There are only two methods to receive insurance company money. A voluntary payment is termed a settlement. If the defendant in an injury case is sued, the insurance company will employ attorneys to defend the defendant. If the matter goes to trial and the Plaintiff wins, the defendant must compensate the Plaintiff, referred to as an award.
In most circumstances, the insurance company pays the reward, but in other cases, the insurance company and the defendant must pay the amount. To learn more, talk to a Fort Wayne personal injury lawyer today.

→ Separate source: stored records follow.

(* ===== verification/TestSample.v ===== *)
(** * A small world for the tests of [TestExec] and what is built on it

    The test contract keeps a counter.  Its calls, by their first byte: add a
    number, revert, be discarded by [vm.assume], the invariant (the counter is
    below ten), [afterInvariant] (it is not seven), tell the time, raise the
    failure flag, be skipped,
    revert with a reason, or log a number. *)
From stdpp Require Import base list gmap strings pretty.
From Stdlib Require Import ZArith Lia.
From S2P Require Import Prelude TestExec InvariantRun.
From S2P Require Shrink.
#[local] Open Scope list_scope.

(** The database: the counter, and the failure flag. *)
#[export] Instance sample_types : ExecTypes := {|
  Backend := Z * Z; Changeset := option (Z * Z); Code := unit; SpecId := unit; InstructionResult := bool;
  BlockRest := unit; CfgRest := unit; TxRest := unit; Authorization := unit; Tracer := unit;
  StackRest := unit; CheatsRest := unit; Breakpoints := unit; Log := Z; Arena := Z; HitMaps := Z;
  BroadcastableTransaction := unit; ChiselState := unit; RevertDecoder := unit; DynSolValue := Z;
|}.

(** The hook of the cheatcodes that puts the recorded block in place. *)
Definition enter (env : Env) (s : InspectorStack) : Env * InspectorStack :=
  match cheatcodes s with
  | Some c =>
      let clear := mkCheatcodes None None (broadcastable_transactions c) (ignored c) (last_pause_call c)
                     (breakpoints c) (gas_snapshots c) (deprecated c) (cheats_seed c) (cheats_rest c) in
      (mkEnv (mkEvmEnv (cfg_env (evm_env env)) (default (block_env (evm_env env)) (cheats_block c))) (tx env),
       mkStack (Some clear) (tracer s) (stack_rest s))
  | None => (env, s)
  end.
Definition ok (data : list Z) : ExecutionResult := ExecSuccess true 0 100 (OutCall data) [].
Definition run_data (b : Z * Z) (time : Z) (data : list Z) : ExecutionResult * option (Z * Z) :=
  match data with
  | [0; n] => (ok [], Some (b.1 + n, b.2))
  | [1] => (ExecRevert 100 [] [], None)
  | [2] => (ExecRevert 100 MAGIC_ASSUME [], None)
  | [3] => (if bool_decide (b.1 < 10) then ok [] else ExecRevert 100 [7] [], None)
  | [4] => (if bool_decide (b.1 = 7) then ExecRevert 100 [8] [] else ok [], None)
  | [5] => (ok [time], None)
  | [6] => (ok [], Some (b.1, 1))
  | 7 :: reason => (ExecRevert 100 (MAGIC_SKIP ++ reason) [], None)
  | 8 :: reason => (ExecRevert 100 reason [8], None)
  | [10; n] => (ExecSuccess true 0 100 (OutCall []) [n], None)
  | _ => (ok [], None)
  end.
Definition apply_changes (b : Z * Z) (c : option (Z * Z)) : Z * Z := default b c.

#[export] Instance sample_env : ExecEnv := {|
  basic_ref _ _ := Ok (Some (mkAccountInfo 0 0 0 None));
  storage_ref b a k := Ok (if bool_decide (a = CHEATCODE_ADDRESS ∧ k = GLOBAL_FAIL_SLOT) then b.2 else 0);
  insert_account_info b _ _ := b;
  replace_account_storage b _ _ := (b, Ok tt);
  insert_account_storage b _ _ _ := (b, Ok tt);
  backend_commit := apply_changes;
  clone_empty _ := (0, 0);
  has_state_snapshot_failure _ := false;
  add_persistent_account b _ := b;
  set_test_contract b _ := b;
  backend_set_caller b _ := b;
  inspect b env s :=
    let '(env, s) := enter env s in
    match tx_kind (tx env) with
    | TxCreate => (b, Ok (env, s, ExecSuccess true 0 100 (OutCreate [] (Some 1)) [], None))
    | TxCall _ => let '(r, c) := run_data b (timestamp (block_env (evm_env env))) (tx_data (tx env)) in
                  (b, Ok (env, s, r, c))
    end;
  inspect_cow b env s :=
    let '(env, s) := enter env s in
    let '(r, c) := run_data b (timestamp (block_env (evm_env env))) (tx_data (tx env)) in
    Ok (env, s, r, c, false);
  collect s := mkInspectorData [] ∅ (Some 1) None None (cheatcodes s) None None;
  set_tracing_mode s := s;
  networks_is_base _ := false;
  base_precompile_sentinel_addresses _ := [];
  changed_slot c a k :=
    if bool_decide (a = CHEATCODE_ADDRESS ∧ k = GLOBAL_FAIL_SLOT) then snd <$> c else None;
  no_changes := None;
  no_breakpoints := tt;
  initial_total_gas _ := 21;
  result_revert := false;
  is_ok b := b;
  bytecode_new_raw _ := tt;
  code_is_empty _ := true;
  code_bytes _ := [];
  keccak256 _ := 5;
  KECCAK_EMPTY := 0;
  DEFAULT_CREATE2_DEPLOYER_CODE := [9];
  missing_account _ := "failed to fetch account info";
  from_utf8_lossy l := String.string_of_list_ascii (Ascii.ascii_of_N ∘ Z.to_N <$> l);
  decimal := pretty;
  decode_error _ l _ := match l with [] => None | l => Some (String.string_of_list_ascii (Ascii.ascii_of_N ∘ Z.to_N <$> l)) end;
  default_reason _ := "<empty revert data>";
  abi_encode_input f args := Ok (selector f ++ args);
  abi_decode_output _ l := Ok l;
  sol_tuple _ := 0;
  sol_uint n := n;
  sol_array _ := 0;
  setUp_selector := [0; 1];
  failed_selector := [9];
  decode_bool _ := Ok false;
  merge_opt a b := match a, b with Some a, Some b => Some (a + b) | None, b => b | a, None => a end;
|}.

Definition small_env (time : Z) : Env :=
  mkEnv (mkEvmEnv (mkCfgEnv 1 tt tt) (mkBlockEnv 1 time 0 1000 tt))
    (mkTxEnv 0 TxCreate [] 0 0 None 1000 None 0 0 [] tt).
Definition small_cheats : Cheatcodes := mkCheatcodes None None [] ∅ None tt ∅ ∅ None tt.
Definition small_executor (counter : Z) : Executor :=
  mkExecutor (counter, 0) (small_env 100) (mkStack (Some small_cheats) None tt) 1000 false.

(** Calls that are generated from a list, and then do nothing. *)
Definition small_call (data : list Z) : BasicTxDetails := mkTxDetails None None 5 (mkCallDetails 1 data).
Definition next_of (l : list (list Z)) : list (list Z) * BasicTxDetails :=
  (tail l, small_call (default [9] (head l))).
#[export] Instance sample_source : InputSource := {|
  Source := list (list Z);
  new_inputs l := ((next_of l).1, Ok [(next_of l).2]);
  generate_next_input l _ _ _ := ((next_of l).1, Ok (next_of l).2);
  merge_source_coverage l r := (l, r, false);
  process_inputs l _ _ := l;
  collect_values_from_call l _ _ _ _ _ := l;
  collect_created_contracts l _ created := (l, created);
  clear_created_contracts l _ := l;
  revert_values l := l;
  target_addresses _ := [1];
  fuzzed_metric_key _ _ := Some "Counter.add";
  last_sequence _ := [];
  targets_decoder _ := tt;
  has_code _ _ := false;
  without_account c _ := c;
|}.

Definition small_contract (after : bool) : InvariantContract :=
  mkInvariantContract 1 "invariant_small" [3] false after [4].

(** ** Campaigns on a small contract: the claims at work, and where the code
    departs from what it means to do *)
#[local] Instance sample_laws : InputLaws.
Proof.
  split.
  - intros x x' l [= <- <-]. done.
  - intros x r x' r' new [= <- <- <-]. exists (edge_coverage r). by destruct r.
Qed.
#[local] Instance sample_undelayed : NoDelays.
Proof.
  split.
  - intros x x' l t [= <- <-] ->%list_elem_of_singleton. done.
  - intros x l b d x' t [= <- <-]. done.
Qed.

Definition small_config (runs depth max_rejects : Z) (fail_on_revert : bool) : InvariantConfig :=
  mkConfig runs depth fail_on_revert max_rejects 1 0 100 false None.
Definition never (_ : nat) : bool := false.

Lemma small_answers after e : ∃ v,
  call_invariant_function e (address (small_contract after)) (invariant_calldata (small_contract after)) = Ok v.
Proof.
  unfold call_invariant_function, call_raw, call_with_env. destruct e as [b env s g l].
  cbn [TestExec.backend inspector inspect_cow sample_env]. destruct (enter _ _) as [env' s'] eqn:He.
  destruct (run_data _ _ _) as [r c]. cbn [mbind result_bind]. by eexists.
Qed.

(** The data of a campaign that ends without an error of its own. *)
Definition campaign_data (config : InvariantConfig) (after : bool) (script : list (list Z)) : option InvariantTestData :=
  match invariant_fuzz config (small_contract after) never never 10 (small_executor 0) script with
  | Some (Ok d) => Some d
  | _ => None
  end.
Definition reported (d : InvariantTestData) : option (list (list Z)) :=
  match error (failures d) with
  | Some (BrokenInvariant c) | Some (Revert c) => Some ((λ t, calldata (call_details t)) <$> test_calls c)
  | _ => None
  end.

Definition broken_script : Source (InputSource := sample_source) := [[0; 4]; [2]; [1]; [0; 7]].
Lemma reported_sequence_breaks_witness :
  ∃ d c, campaign_data (small_config 2 5 3 false) false broken_script = Some d ∧
    error (failures d) = Some (BrokenInvariant c) ∧
    ∃ kept hist, campaign_made (small_config 2 5 3 false) (small_contract false) never (small_executor 0)
        broken_script hist ∧ Shrink.breaks (EqDecision0 := list_eq_dec) (InvariantExecutor0 := campaign_executor (small_contract false))
        (small_executor 0) false false hist ∧ kept `sublist_of` hist ∧ test_calls c = kept.
Proof.
  assert (0 ≤ 3) as Hrejects by lia.
  assert (∃ d, invariant_fuzz (small_config 2 5 3 false) (small_contract false) never never 10
            (small_executor 0) broken_script = Some (Ok d) ∧
          ∃ c, error (failures d) = Some (BrokenInvariant c)) as (d & Hd & c & Hc).
  { eexists. split; [vm_compute; reflexivity|]. eexists. reflexivity. }
  exists d, c. split; [unfold campaign_data; rewrite Hd; reflexivity|]. split; [exact Hc|].
  destruct (reported_sequence_breaks (small_config 2 5 3 false) (small_contract false) never never
              (small_executor 0) (small_answers false) broken_script Hrejects 10%nat d c Hd Hc)
    as (kept & hist & Hm & Hb & Hsub & _ & Hk).
  exists kept, hist. split; [exact Hm|]. split; [exact Hb|]. split; [exact Hsub|].
  destruct Hk as [Hk|[Ha _]]; [exact Hk|discriminate Ha].
Defined.

Lemma campaign_makes_its_runs_witness :
  ∃ r, invariant_fuzz (small_config 2 3 3 false) (small_contract false) never never 2
         (small_executor 0) [[0; 4]; [2]; [1]; [0; 5]] = Some r ∧
    match r with Ok d => map length (fuzz_cases d) = [3; 3]%nat | Err _ => False end.
Proof.
  destruct (campaign_makes_its_runs (small_config 2 3 3 false) (small_contract false) never never (small_executor 0)
              eq_refl (λ _, eq_refl) ltac:(done) ltac:(done) ltac:(done) 2 [[0; 4]; [2]; [1]; [0; 5]] ltac:(done)) as (r & Hr & _).
  exists r. split; [exact Hr|]. vm_compute in Hr. injection Hr as <-. reflexivity.
Defined.

(** ** Departures *)
(** The sequence that is reported for a failing [afterInvariant] ends with a
    call that was generated but never made. *)
Lemma after_failure_reports_unmade_call :
  match campaign_data (small_config 1 1 3 false) true [[0; 7]; [0; 1]] with
  | Some d => reported d = Some [[0; 7]; [0; 1]] ∧ map length (fuzz_cases d) = [1]%nat
  | None => False
  end.
Proof. vm_compute. done. Qed.

(** After [afterInvariant] failed the campaign goes on, and a later run that
    rejects too many inputs replaces the failure. *)
Lemma after_failure_replaced :
  match campaign_data (small_config 3 1 0 false) true [[0; 7]; [9]; [2]] with
  | Some d => error (failures d) = Some (MaxAssumeRejects 0)
  | None => False
  end ∧
  match campaign_data (small_config 1 1 0 false) true [[0; 7]; [9]; [2]] with
  | Some d => reported d = Some [[0; 7]; [9]]
  | None => False
  end.
Proof. vm_compute. done. Qed.

(** Under [fail_on_revert] a handler that raises the failure flag without
    reverting ends the campaign, but its sequence is none that
    [check_sequence] finds to fail. *)
Lemma failed_handler_not_replayed :
  match campaign_data (small_config 1 1 3 true) false [[6]] with
  | Some d => reported d = Some [[6]]
  | None => False
  end ∧
  Shrink.check_sequence (EqDecision0 := list_eq_dec) (InvariantExecutor0 := campaign_executor (small_contract false))
    (small_executor 0) [small_call [5]] [0%nat] true false = Some (Ok (true, true)).
Proof. split; vm_compute; done. Qed.

(** What a result's environment adds to the block is put in place of the
    executor's at the next call, as the block after the set-up was: a delay
    before a call is only seen by the call after it. *)
Definition set_up (e : Executor) : Executor := (commit e (mkRaw None false false [] 0 0 0 [] ∅ None None None None None
  (ex_env e) (cheatcodes (inspector e)) None None None)).1.
Definition delayed (w : Z) : BasicTxDetails := mkTxDetails (Some w) None 5 (mkCallDetails 1 [5]).
Definition time_of (x : Executor * result string RawCallResult) : list Z :=
  match x.2 with Ok r => call_result r | Err _ => [] end.
Definition after_tx (e : Executor) (t : BasicTxDetails) : Executor :=
  match execute_tx e t with (e, Ok r) => (commit e r).1 | (e, Err _) => e end.
Lemma delays_late :
  let e := set_up (small_executor 0) in
  time_of (execute_tx e (delayed 10)) = [100] ∧
  time_of (execute_tx (after_tx e (delayed 10)) (delayed 7)) = [110] ∧
  time_of (execute_tx (after_tx (after_tx e (delayed 10)) (delayed 7)) (delayed 0)) = [117].
Proof. vm_compute. done. Qed.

Awards and settlements can be made at any time. Following an injury, a settlement might be struck at any moment. Settlements tend to be completed considerably faster than awards. Settlements should never be contemplated until the injured party has completed medical treatment, has been freed from medical care, and has fully comprehended their damages and the consequences of the accident. As a result, small injury claims can be settled significantly faster than serious damage claims. Awards are nearly always delayed since the claim must be contested.

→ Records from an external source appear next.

(* ===== verification/TestRunner.v ===== *)
(** * The test runner: forge/src/runner.rs and multi_runner.rs

    A [ContractRunner] deploys a test contract, runs its [setUp] and then its
    test functions, in parallel; a [FunctionRunner] runs one of them on a copy
    of the executor after the set-up.  How the workers of a fuzz test
    interleaved and what a campaign's clock read are arguments.  Inline
    configuration, the identification of contracts and the files of earlier
    failures are the interface [RunnerEnv]; [None] is a panic. *)
From stdpp Require Import base list gmap strings.
From Stdlib Require Import ZArith Lia.
From S2P Require Import Prelude TestExec.
From S2P Require Shrink FuzzRun InvariantRun.
From S2P Require Import TestResults.
#[local] Open Scope list_scope.

#[local] Abbreviation Address := Z (only parsing).
#[local] Abbreviation Bytes := (list Z) (only parsing).

Definition LIBRARY_DEPLOYER : Address := 0x1F95D37F27EA0dEA9C252FC09D5A6eaA97647353.
Lemma FindAllDocuments_Ok (s : SearchServer) (query : Query)
    (document_predicate : DocumentPredicate) :
  postings_are_stored s →
  ∃ m,
    FindAllDocuments log s query document_predicate = Ok (map (hit_of s) (by_id m))
    ∧ ∀ d, m !! d
        = if selects s document_predicate d
             && existsb (word_in_document s d) (plus_words query)
             && negb (existsb (word_in_document s d) (minus_words query))
          then Some (fold_left
                       (λ acc word,
                          if word_in_document s d word
                          then (acc + tf_idf log s d word)%Q else acc)
                       (plus_words query) 0%Q)
          else None.
Proof.
  intros Hstored. unfold FindAllDocuments.
  destruct (plus_loop s document_predicate (plus_words query) ∅ Hstored)
    as (m1 & Hm1 & Hlookup1).
  rewrite Hm1. cbn [mbind res_bind].
  set (m2 := fold_left (erase_matches s) (minus_words query) m1).
  assert (∀ d, m2 !! d
               = if selects s document_predicate d
                    && existsb (word_in_document s d) (plus_words query)
                    && negb (existsb (word_in_document s d) (minus_words query))
                 then Some (fold_left
                              (λ acc word,
                                 if word_in_document s d word
                                 then (acc + tf_idf log s d word)%Q else acc)
                              (plus_words query) 0%Q)
                 else None) as Hlookup2.
  { intros d. unfold m2. rewrite minus_loop_lookup, Hlookup1, lookup_empty.
    destruct (existsb _ (minus_words query)); [by rewrite andb_false_r |].
    by rewrite andb_true_r. }
  exists m2. split; [| done].
  rewrite emit_loop_Ok; [done |].
  intros [d rel] Hentry%elem_of_in_key_order. rewrite Hlookup2 in Hentry.
  destruct (selects s document_predicate d) eqn:Hsel; [| done].
  apply selects_stored in Hsel as (data & Hdata & _). by exists data.
Qed.

End RankingLoops.

(** ** [FindTopDocuments] *)

Section TopDocuments.

Context (SplitIntoWords : string → list string) (log : Q → Q).

Lemma ParseQuery_sorted_words (s : SearchServer) (text : string) (query : Query) :
  ParseQuery SplitIntoWords s text true = Ok query →
  (∀ word, word ∈ plus_words query
     ↔ word ∈ SplitIntoWords text
       ∧ String.prefix "-" word = false ∧ IsStopWord s word = false)
  ∧ (∀ word, word ∈ minus_words query
       ↔ String.append "-" word ∈ SplitIntoWords text ∧ IsStopWord s word = false).
Proof.
  intros Hquery. pose proof (ParseQuery_Ok_inv _ _ _ _ _ Hquery) as Hwell.
  rewrite ParseQuery_Ok in Hquery by done. cbn zeta in Hquery.
  injection Hquery as <-. cbn [plus_words minus_words]. split; intros word.
  - rewrite (elem_of_sort_unique String.ltb String_ltb_irrefl String_ltb_trans
               string_lt_trichotomy).
    apply elem_of_plus_tokens.
  - rewrite (elem_of_sort_unique String.ltb String_ltb_irrefl String_ltb_trans
               string_lt_trichotomy).
    apply elem_of_minus_tokens.
Qed.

Suppose an insurance company provides an acceptable settlement amount before the Plaintiff initiates a lawsuit. In that case, it may be preferable for the Plaintiff to settle the case for that amount rather than waiting 18 months or more for the possibility of earning a greater settlement sum. Depending on the court’s decision, the Plaintiff may obtain a settlement less than the insurance company’s first offer.

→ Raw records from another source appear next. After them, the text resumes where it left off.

Lemma SubsetProblem_evaluate_correct_witness :
  exists out,
    SubsetProblem_evaluate toy [true; false; false; true; false; false] = Ok out
    /\ F out = 7%Z /\ G out = 0%Z
    /\ (G out = 0%Z <-> 2%Z = 2%Z).
Proof.
  apply (SubsetProblem_evaluate_correct toy [true; false; false; true; false; false]).
  - reflexivity.
  - vm_compute. split; [discriminate | reflexivity].
  - vm_compute. split; [discriminate | reflexivity].
Defined.

(** C2.  Each operator returns, and
    - every candidate of [MySampling], when [0 <= n_max <= n_var],
    - every offspring of [BinaryCrossover] from two parents that each have
      exactly [n_max] selected positions,
    has exactly [n_max] selected positions, and
    - every output of [MyMutation] on a candidate with a selected and an
      unselected position has as many selected positions as its input. *)
Theorem operators_keep_selection_count {rng : Type} `{RandomState rng}
    (problem : SubsetProblem) :
  ((0 <= n_max problem <= Z.of_nat (n_var problem))%Z ->
   forall n_samples,
     returns (MySampling_do problem n_samples)
       (Forall (fun x => Z.of_nat (n_selected x) = n_max problem)))
  /\ (forall X,
        Forall (fun parents => feasible problem parents.1
                               /\ feasible problem parents.2) X ->
        returns (BinaryCrossover_do problem X)
          (fun offsprings =>
             length offsprings = length X
             /\ Forall (fun off => Z.of_nat (n_selected off) = n_max problem)
                  offsprings))
  /\ (forall X,
        Forall (fun x => ~ degenerate x) X ->
        returns (MyMutation_do X)
          (Forall2 (fun x y => n_selected y = n_selected x) X)).
Proof.
  split; [|split].
  - intros Hn n_samples.
    eapply returns_weaken; [by apply MySampling_do_feasible|].
    intros X [_ HX]. eapply Forall_impl; [exact HX|]. by intros x [_ Hx].
  - intros X HX.
    eapply returns_weaken; [by apply BinaryCrossover_do_feasible|].
    intros offsprings Hoff. split; [symmetry; by eapply Forall2_length|].
    eapply Forall2_Forall_r; [exact Hoff|]. apply Forall_forall.
    intros [p1 p2] _ off Hpost. apply Hpost.
  - intros X HX.
    eapply returns_weaken; [by apply MyMutation_do_returns|].
    intros Y HY. eapply Forall2_impl; [exact HY|]. by intros x y [_ Hxy].
Qed.

Lemma operators_keep_selection_count_witness :
  returns (MySampling_do (rng:=nat) toy 3)
    (Forall (fun x => Z.of_nat (n_selected x) = n_max toy))
  /\ returns (BinaryCrossover_do (rng:=nat) toy [(cand_a, cand_b)])
       (fun offsprings =>
          length offsprings = 1
          /\ Forall (fun off => Z.of_nat (n_selected off) = n_max toy) offsprings)
  /\ returns (MyMutation_do (rng:=nat) [cand_a])
       (Forall2 (fun x y => n_selected y = n_selected x) [cand_a]).
Proof.
  destruct (operators_keep_selection_count (rng:=nat) toy) as (Hs & Hc & Hm).
  split; [|split].
  - apply Hs. vm_compute. split; discriminate.
  - apply (Hc [(cand_a, cand_b)]). repeat constructor.
  - apply Hm. repeat constructor. vm_compute. intros [Hz|Hz]; discriminate.
Defined.

(** C3, as amended.  For an [n_max] that fits int64 and parents of the
    problem's shape, [BinaryCrossover] does not raise: the offspring lies
    between the intersection and the union of the parents' selections,
    and when the symmetric difference has fewer positions than [n_max]
    minus the size of the intersection, the slice takes the whole
    difference: the offspring selects exactly the union of the parents'
    selections, [|intersection| + |difference|] positions, fewer than
    [n_max]. *)
Theorem BinaryCrossover_truncates {rng : Type} `{RandomState rng}
    (problem : SubsetProblem) (X : list (list bool * list bool)) :
  Int64.in_range (n_max problem) ->
  Forall (shaped problem) X ->
  returns (BinaryCrossover_do problem X)
    (Forall2 (fun parents off =>
       crossover_bounds problem parents off
       /\ ((Z.of_nat (n_one parents.1 parents.2)
            < n_max problem - Z.of_nat (n_both parents.1 parents.2))%Z ->
           (forall i, selected off i
                      <-> selected parents.1 i \/ selected parents.2 i)
           /\ n_selected off
              = n_both parents.1 parents.2 + n_one parents.1 parents.2
           /\ (Z.of_nat (n_selected off) < n_max problem)%Z)) X).
Proof.
  intros Hn HX. eapply returns_weaken; [by apply BinaryCrossover_do_bounds|].
  intros offsprings Hoff. eapply Forall2_impl; [exact Hoff|].
  intros [p1 p2] off [Hb Hshort]. split; [done|]. simpl. intros Hlt.
  destruct (Hshort Hlt) as [[Hunion Hcount] Hless]. done.
Qed.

A plaintiff may have to wait up to 18 months before a jury hears a case. The precise period depends on the jurisdiction and circumstances of the case. As a result, everything else being equal would be preferable to settle the dispute rather than wait for a jury award.
You know just how much you can have if you have an amount on the table and your skilled injury attorney has persuaded the insurance company to provide their top pay. However, if the case is brought to a jury, regardless of how well-presented the case is, the amount the jury may award, if any, is unknowable. So the risk is the difference here.
In some cases, it may be desirable for a claimant to risk the amount of money provided in exchange for the possibility of receiving a considerably bigger award. On the other hand, others say that a bird in the hand is worth two in the bush and that as long as an offer is reasonable, it may be worthwhile to settle the situation.